Pracownik groźniejszy od hackera
Jak wynika z badania przeprowadzonego przez Ponemon Institute na zlecenie Vontu Inc., największym źródłem naruszeń bezpieczeństwa informatycznego firmy nie są hakerzy, wirusy czy robaki internetowe, ale nieprzestrzegający bezpieczeństwa – nieintencjonalnie albo złośliwie – pracownicy wszystkich szczebli organizacji.
W przypadku 69% firm, z grona tych, które odnotowały naruszenie bezpieczeństwa, za wydarzeniem takim stali pracownicy: czy to przez swój niezamierzony błąd, czy też celowe, złośliwe działanie na szkodę firmy. W większości zresztą, co napawa nadzieją, naruszenia wynikały z nieintencjonalnych błędów (39% wszystkich przypadków naruszeń). Dla porównania, zaledwie 16% naruszeń bezpieczeństwa IT nastąpiło w wyniku działania hakerów czy innego typu zewnętrznych włamywaczy.

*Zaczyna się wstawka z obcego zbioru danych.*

(* ===== verification/PbTrans.v ===== *)
(** * Transactions of PB-ADV

    The segments of a provisioning message and what the receiver makes of them:
    [pb_pdus] are the PDUs of a message, [recv_pdus] their reception in any
    order and number, against [prov_send_adv] and [bt_mesh_pb_adv_recv]. *)

From S2P Require Import Prelude NetBuf NetPool Ccm MeshCrypto Adv AdvView Beacon PbAdv Prov.

(** ** Segments *)

Definition seg_off (k : nat) : nat := match k with O => 0 | S k => 20 + 23 * k end.
(** The [k]th segment of a message. *)
Definition segment (msg : bytes) (k : nat) : bytes :=
  take (seg_off (S k) - seg_off k) (drop (seg_off k) msg).
(** The index of the last one. *)
Definition seg_last (msg : bytes) : nat :=
  if decide (length msg <= 20)%nat then 0 else (length msg + 2) / 23.

Definition start_pdu (id xact : Z) (msg : bytes) : bytes :=
  let len := Z.of_nat (length msg) in
  pb_header id xact (GPC_START (last_seg len)) ++ sys_put_be16 len ++
  [bt_mesh_fcs_calc msg len] ++ segment msg 0.
Definition cont_pdu (id xact : Z) (msg : bytes) (k : nat) : bytes :=
  pb_header id xact (GPC_CONT (Z.of_nat k)) ++ segment msg k.
Definition seg_pdu (id xact : Z) (msg : bytes) (k : nat) : bytes :=
  match k with O => start_pdu id xact msg | _ => cont_pdu id xact msg k end.
(** The PDUs of a message. *)
Definition pb_pdus (id xact : Z) (msg : bytes) : list bytes :=
  map (seg_pdu id xact msg) (seq 0 (S (seg_last msg))).

(** Messages the receive buffer holds, with as many segments as [last_seg]
    announces. *)
Definition pb_msg (msg : bytes) : Prop :=
  is_bytes msg /\ (1 <= length msg <= 65)%nat /\ length msg <> 43%nat.

Lemma pb_msg_last msg : pb_msg msg ->
  (seg_last msg <= 2)%nat /\ last_seg (Z.of_nat (length msg)) = Z.of_nat (seg_last msg) /\
  (seg_off (seg_last msg) < length msg)%nat /\ (length msg <= seg_off (S (seg_last msg)))%nat.
Proof.
  intros (_ & Hl & H43). unfold seg_last, last_seg. rewrite u8_id by (unfold is_byte; lia).
  case_decide as Hc; [rewrite (proj2 (Z.leb_le _ _)) by lia; cbn; lia|].
  rewrite (proj2 (Z.leb_gt _ _)) by lia.
  assert (Hcase : ((length msg + 2) / 23 = 1 /\ length msg <= 42 \/
    (length msg + 2) / 23 = 2 /\ 44 <= length msg)%nat).
  { pose proof (Nat.div_mod (length msg + 2) 23). pose proof (Nat.mod_upper_bound (length msg + 2) 23).
    destruct ((length msg + 2) / 23)%nat as [|[|[|]]]; lia. }
  destruct Hcase as [[-> ?]|[-> ?]]; cbn [seg_off]; (split_and!; [lia| |lia|lia]).
  - rewrite Z.div_small by lia. done.
  - replace ((Z.of_nat (length msg) - 20) / 23) with 1; [done|]. Z.div_mod_to_equations. lia.
Qed.

(** ** PDUs *)

Lemma pb_header_parse id xact gpc data :
  0 <= id < 4294967296 -> is_byte xact -> is_byte gpc ->
  sys_get_be32 (pb_header id xact gpc ++ data) = id /\
  byte_at (pb_header id xact gpc ++ data) 4 = xact /\
  byte_at (pb_header id xact gpc ++ data) 5 = gpc /\
  drop 6 (pb_header id xact gpc ++ data) = data /\
  (6 <= length (pb_header id xact gpc ++ data))%nat.
Proof.
  intros Hi Hx Hg. unfold pb_header. rewrite <- (app_assoc (sys_put_be32 id)), sys_get_put_be32 by done.
  cbn [sys_put_be32 sys_put_be16 app byte_at nth drop length]. rewrite !u8_id by done. split_and!; try done. lia.
Qed.

Lemma gpc_cont k : (k <= 2)%nat ->
  is_byte (GPC_CONT (Z.of_nat k)) /\ GPCF (GPC_CONT (Z.of_nat k)) = 2 /\
  GPC_PARAM (GPC_CONT (Z.of_nat k)) = Z.of_nat k.
Proof. intros. destruct k as [|[|[|]]]; [..|lia]; by vm_compute. Qed.
Lemma gpc_start k : (k <= 2)%nat ->
  is_byte (GPC_START (Z.of_nat k)) /\ GPCF (GPC_START (Z.of_nat k)) = 0 /\
  GPC_PARAM (GPC_START (Z.of_nat k)) = Z.of_nat k.
Proof. intros. destruct k as [|[|[|]]]; [..|lia]; by vm_compute. Qed.

Lemma length_segment msg k : (k < seg_last msg)%nat -> pb_msg msg ->
  length (segment msg k) = (seg_off (S k) - seg_off k)%nat.
Proof.
  intros Hk Hm. destruct (pb_msg_last msg Hm) as (H2 & _ & Hlt & _). unfold segment.
  rewrite length_take, length_drop. destruct (seg_last msg) as [|[|[|]]]; [lia| | |lia];
    destruct k as [|[|]]; cbn [seg_off] in *; lia.
Qed.
Lemma length_segment_last msg : pb_msg msg ->
  length (segment msg (seg_last msg)) = (length msg - seg_off (seg_last msg))%nat.
Proof.
  intros Hm. destruct (pb_msg_last msg Hm) as (H2 & _ & Hlt & Hle). unfold segment.
  rewrite length_take, length_drop. lia.
Qed.
Lemma length_segment_le msg k : pb_msg msg -> (k <= seg_last msg)%nat ->
  (seg_off k + length (segment msg k) <= length msg)%nat.
Proof.
  intros Hm Hk. destruct (pb_msg_last msg Hm) as (H2 & _ & Hlt & Hle). unfold segment.
  rewrite length_take, length_drop.
  assert (seg_off k <= seg_off (seg_last msg))%nat;
    [|lia]. destruct (seg_last msg) as [|[|[|]]]; [..|lia]; destruct k as [|[|[|]]]; cbn [seg_off]; lia.
Qed.
Lemma segment_lookup msg k i : (i < length (segment msg k))%nat ->
  segment msg k !! i = msg !! (seg_off k + i)%nat.
Proof.
  unfold segment. rewrite length_take. intros. rewrite lookup_take_lt, lookup_drop by lia. done.
Qed.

Ogółem, u trzech czwartych firm w ciągu ostatnich dwunastu miesięcy doszło do poważnych naruszeń bezpieczeństwa systemów informatycznych. Najczęściej dochodziło do utraty lub wycieku poufnych informacji biznesowych, a także poufnych informacji o partnerach i klientach firmy. Uformował się z tego taki oto ranking najpopularniejszych typów złamania lub naruszenia bezpieczeństwa informatycznego:
39% – dotyczyło poufnych informacji biznesowych
27% – informacji osobistych powierzonych firmie przez klientów
14% – własności intelektualnej, w tym np. kodu źródłowego oprogramowania
10% – osobistych informacji o pracownikach firmy.
W badaniu, stanowiącym wycinek większego projektu poświęconego bezpieczeństwu w wielkich korporacjach, uczestniczyło ponad 160 firm ze Stanów Zjednoczonych. W większości objęte nim były firmy z listy Fortune 1000, ale także instytucje publiczne i firmy nie notowane na giełdzie.